Detecting Predatory Financial Practices At For Profit Colleges

There has been much talk over how much debt students are saddled with as they graduate from college. The most aggregious cases involving for-profit colleges such as University of Phoenix, DeVry, ITT, and Everest College have been well-documented, including on John Oliver and in government reports. However, even programs as highly regarded as Harvard’s drama program and Johns Hopkin’s music program have received failing Debt-To-Earning ratings by the government, as chronicled by the New York Times.
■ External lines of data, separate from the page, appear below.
(* ===== verification/Classifier.v ===== *)
(** * The second opinion on suspicious content

    [AiClassifierService.classifyAndFlag] of
    [src/modules/notify/ai-classifier.service.ts].  The language model (with
    the prompt and the parsing of its answer, [classify]) is a parameter; a
    confidence is the rational number of its decimal notation. *)

From Stdlib Require Import QArith.
From S2P Require Import Prelude Schema External Memory Frame.

Open Scope string_scope.
Open Scope list_scope.
Open Scope Z_scope.

Inductive ai_verdict := AiAllow | AiFlag | AiBlock.

#[export] Instance ai_verdict_eq_dec : EqDecision ai_verdict.
Proof. solve_decision. Defined.

(** [AiVerdict]; the answer may lack a confidence. *)
Record AiVerdict := {
  av_verdict : ai_verdict;
  av_confidence : option Q;
}.

(** The [params] of [classifyAndFlag]. *)
Record ClassifyParams := {
  cp_protocolId : string;
  cp_protocolName : string;
  cp_verificationStatus : option VerificationStatus;
  cp_tier : Z;
  cp_environment : environment;
  cp_subject : string;
  cp_body : string;
  cp_riskScore : Z;
  cp_triggeredRules : list string;
}.

Definition severity_of (v : AiVerdict) (riskScore : Z) : Severity :=
  if bool_decide (av_verdict v = AiBlock) || (70 <=? riskScore) then SevHigh
  else if match av_confidence v with Some c => Qle_bool (4 # 5) c | None => false end
  then SevMedium else SevLow.

(** [verificationStatus: { notIn: ['VERIFIED', 'FLAGGED'] }] *)
Definition flaggable (s : VerificationStatus) : bool :=
  negb (bool_decide (s = VERIFIED)) && negb (bool_decide (s = FLAGGED)).

Section classifier.
Context `{B : Backend}.
(** [None] when no provider is configured. *)
Context (classify : option (ClassifyParams → result AiVerdict)).

(** The writes: the text of [flagReason] is not kept, but a missing confidence
    makes it throw. *)
Definition flag (params : ClassifyParams) (v : AiVerdict) : M World () :=
  _ ← lift match av_confidence v with
           | Some _ => Ok ()
           | None => Err (JsError "Cannot read properties of undefined" None)
           end;
  _ ← create MModerationQueue (λ id, {|
    mq_id := id; mq_protocolId := cp_protocolId params;
    mq_severity := severity_of v (cp_riskScore params);
    mq_rulesTriggers := cp_triggeredRules params |});
  update_many MProtocol
    (λ k p, bool_decide (k = cp_protocolId params) && flaggable (p_verificationStatus p))
    (λ p, p <| p_verificationStatus := FLAGGED |>).

Definition classifyAndFlag (params : ClassifyParams) : M World () :=
  match classify with
  | None => mret ()
  | Some model =>
      match model params with
      | Err _ => mret ()
      | Ok v =>
          if bool_decide (av_verdict v = AiAllow) && (cp_riskScore params <? 60) then mret ()
          else swallow () (flag params v)
      end
  end.

(** ** Properties *)

Context `{BL : !BackendLaws B}.

Definition classifier_frame : Frame := {|
  fr_table m := m = MModerationQueue ∨ m = MProtocol; fr_job _ := False; fr_key _ := False;
  fr_send _ := False |}.

Lemma classifyAndFlag_keeps params : Keeps classifier_frame (classifyAndFlag params).
Proof. unfold classifyAndFlag, flag. keeps; cbn; auto. Qed.

(** A protocol whose status changed was flagged, and there is an item for it
    in the moderation queue. *)
Definition flagged_with_item (params : ClassifyParams) (v : AiVerdict) (v0 v1 : View) : Prop :=
  v_tables v1 MProtocol = v_tables v0 MProtocol ∨
  (∃ k item, v_tables v1 MModerationQueue !! k = Some item ∧
    mq_protocolId item = cp_protocolId params ∧
    mq_severity item = severity_of v (cp_riskScore params)) ∧
  ∀ k p, v_tables v0 MProtocol !! k = Some p → v_tables v1 MProtocol !! k =
    Some (if bool_decide (k = cp_protocolId params) && flaggable (p_verificationStatus p)
          then p <| p_verificationStatus := FLAGGED |> else p).

(** The classification of a suspicious notification never rejects, and
    changes the protocol's status only to [FLAGGED], only if the model gave a
    verdict that is not ['allow'] (or any verdict, for a score of at least 60),
    never for a protocol that is verified, and only with an item in the
    moderation queue. *)
Theorem classify_flags params w :
  wp (classifyAndFlag params) (λ r w', r = Ok () ∧
    (v_tables (view w') MProtocol = v_tables (view w) MProtocol ∨
     ∃ model v, classify = Some model ∧ model params = Ok v ∧
       (av_verdict v ≠ AiAllow ∨ 60 ≤ cp_riskScore params) ∧
       flagged_with_item params v (view w) (view w'))) w.
Proof.
  unfold classifyAndFlag. destruct classify as [model|]; [| by apply wp_ret; auto].
  destruct (model params) as [v|e] eqn:Hm; [| by apply wp_ret; auto].
  destruct (bool_decide (av_verdict v = AiAllow) && _) eqn:Hallow; [by apply wp_ret; auto |].
  assert (av_verdict v ≠ AiAllow ∨ 60 ≤ cp_riskScore params) as Hv.
  { apply andb_false_iff in Hallow as [?%bool_decide_eq_false | ?%Z.ltb_ge]; auto. }
  apply wp_swallow. unfold flag. apply wp_bind, wp_lift.
  destruct (av_confidence v); [| by split; [| left]].
  apply wp_bind, (wp_create MModerationQueue); [| by intros e w1 ->; split; [| left]].
  intros i item w1 -> _ _ Hv1. apply (wp_update_many MProtocol).
  - intros w2 Hv2. split; [done |]. right. exists model, v. split_and!; [done.. |]. right.
    rewrite Hv2, Hv1. cbn. split.
    + eexists i, _. rewrite upd_ne, upd_eq, lookup_insert_eq by done. by split_and!.
    + intros k p Hk. rewrite upd_eq, upd_ne by done.
      etrans; [apply (lookup_update_where (m := MProtocol)) |].
      change (row MProtocol) with Protocol. by rewrite Hk.
  - intros e w2 ->. rewrite Hv1. split; [done |]. left. cbn. by rewrite upd_ne.
Qed.
End classifier.

(** ** Witness *)

Definition suspicious : ClassifyParams := {|
  cp_protocolId := "p1"; cp_protocolName := "Proto"; cp_verificationStatus := Some UNVERIFIED;
  cp_tier := 0; cp_environment := Production; cp_subject := "s"; cp_body := "b";
  cp_riskScore := 45; cp_triggeredRules := ["url_shortener"] |}.

Definition flagging_model : option (ClassifyParams → result AiVerdict) :=
  Some (λ _, Ok {| av_verdict := AiFlag; av_confidence := Some 1%Q |}).

Definition unverified_protocol : Protocol := {|
  p_id := "p1"; p_protocolPubkey := "pk"; p_nameEncrypted := ""; p_tier := 1; p_isActive := true;
  p_isSuspended := false; p_verificationStatus := UNVERIFIED; p_sendsThisPeriod := 0;
  p_overageEnabled := false; p_periodResetAt := 0; p_updatedAt := 0 |}.

Lemma classify_flags_witness :
  let w := mem_world (with_rows MProtocol [unverified_protocol] no_tables) ∅ in
  let run := classifyAndFlag flagging_model suspicious w in
  run.1 = Ok () ∧
  p_verificationStatus <$> v_tables (view run.2) MProtocol !! "p1" = Some FLAGGED ∧
  (v_tables (view run.2) MProtocol = v_tables (view w) MProtocol ∨
   ∃ model v, flagging_model = Some model ∧ model suspicious = Ok v ∧
     (av_verdict v ≠ AiAllow ∨ 60 ≤ cp_riskScore suspicious) ∧
     flagged_with_item suspicious v (view w) (view run.2)).
Proof.
  intros w run.
  destruct (wp_at _ _ w _ (classify_flags flagging_model suspicious w) eq_refl) as [Hr Hflag].
  split_and!; [exact Hr | vm_compute; reflexivity | exact Hflag].
Defined.
(* ===== verification/Notify.v ===== *)
(** * Accepting notifications

    [NotifyService] of [src/modules/notify/notify.service.ts]: the production
    and the sandbox path of a notification, broadcasts, and the status of
    notifications.  The ids a call generates are arguments; the classification
    that is not awaited runs where it is started. *)

From Stdlib Require Import Ascii String.
From stdpp Require Import pretty.
From S2P Require Import Prelude Schema External Memory Frame Scanner Queue Classifier.
From S2P Require Import Subscriptions Sandbox.

Open Scope string_scope.
Open Scope list_scope.
Open Scope Z_scope.

(** [NotifyDto] *)
Record NotifyDto := {
  nd_wallet : string;
  nd_subject : string;
  nd_body : string;
  nd_category : option string;
  nd_idempotencyKey : option string;
  nd_receipt : option bool;
  nd_priority : option priority;
  nd_preferred_channel : option channel;
  nd_batchChannels : option (list channel);
  nd_batchExcludeChannels : option (list channel);
  nd_templateId : option string;
  nd_telegramTemplateId : option string;
  nd_variables : gmap string string;
}.

(** The masked test contact of a response. *)
Record MaskedContact := {
  mc_email : option string;
  mc_telegram : option string;
  mc_sms : option string;
}.

(** [NotifyResponseDto] *)
Record NotifyResponse := {
  nr_notification_id : string;
  nr_status : NotificationStatus;
  nr_error_code : option string;
  nr_recipient_registered : option bool;
  nr_estimated_delivery_ms : Z;
  nr_environment : environment;
  nr_test_contact : option MaskedContact;
  nr_sandbox_notes : list string;
}.

Definition response (env : environment) (id : string) (status : NotificationStatus)
    (code : option string) (registered : option bool) (ms : Z) (notes : list string) :
    NotifyResponse := {|
  nr_notification_id := id; nr_status := status; nr_error_code := code;
  nr_recipient_registered := registered; nr_estimated_delivery_ms := ms; nr_environment := env;
  nr_test_contact := None; nr_sandbox_notes := notes |}.

Definition idempotency_key (key : string) : string := "idempotency:notify:" +:+ key.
In my data science immersion program, I was assigned the task of using the classifier algorithms that we had learned to predict a topic of interest to me. I chose to predict whether a college would receive a passing or failing score on the government’s student debt analysis. That way, as new college programs pop up each year, prospective students know which schools to be wary of and the government knows which schools to keep its eye on for regulatory issues.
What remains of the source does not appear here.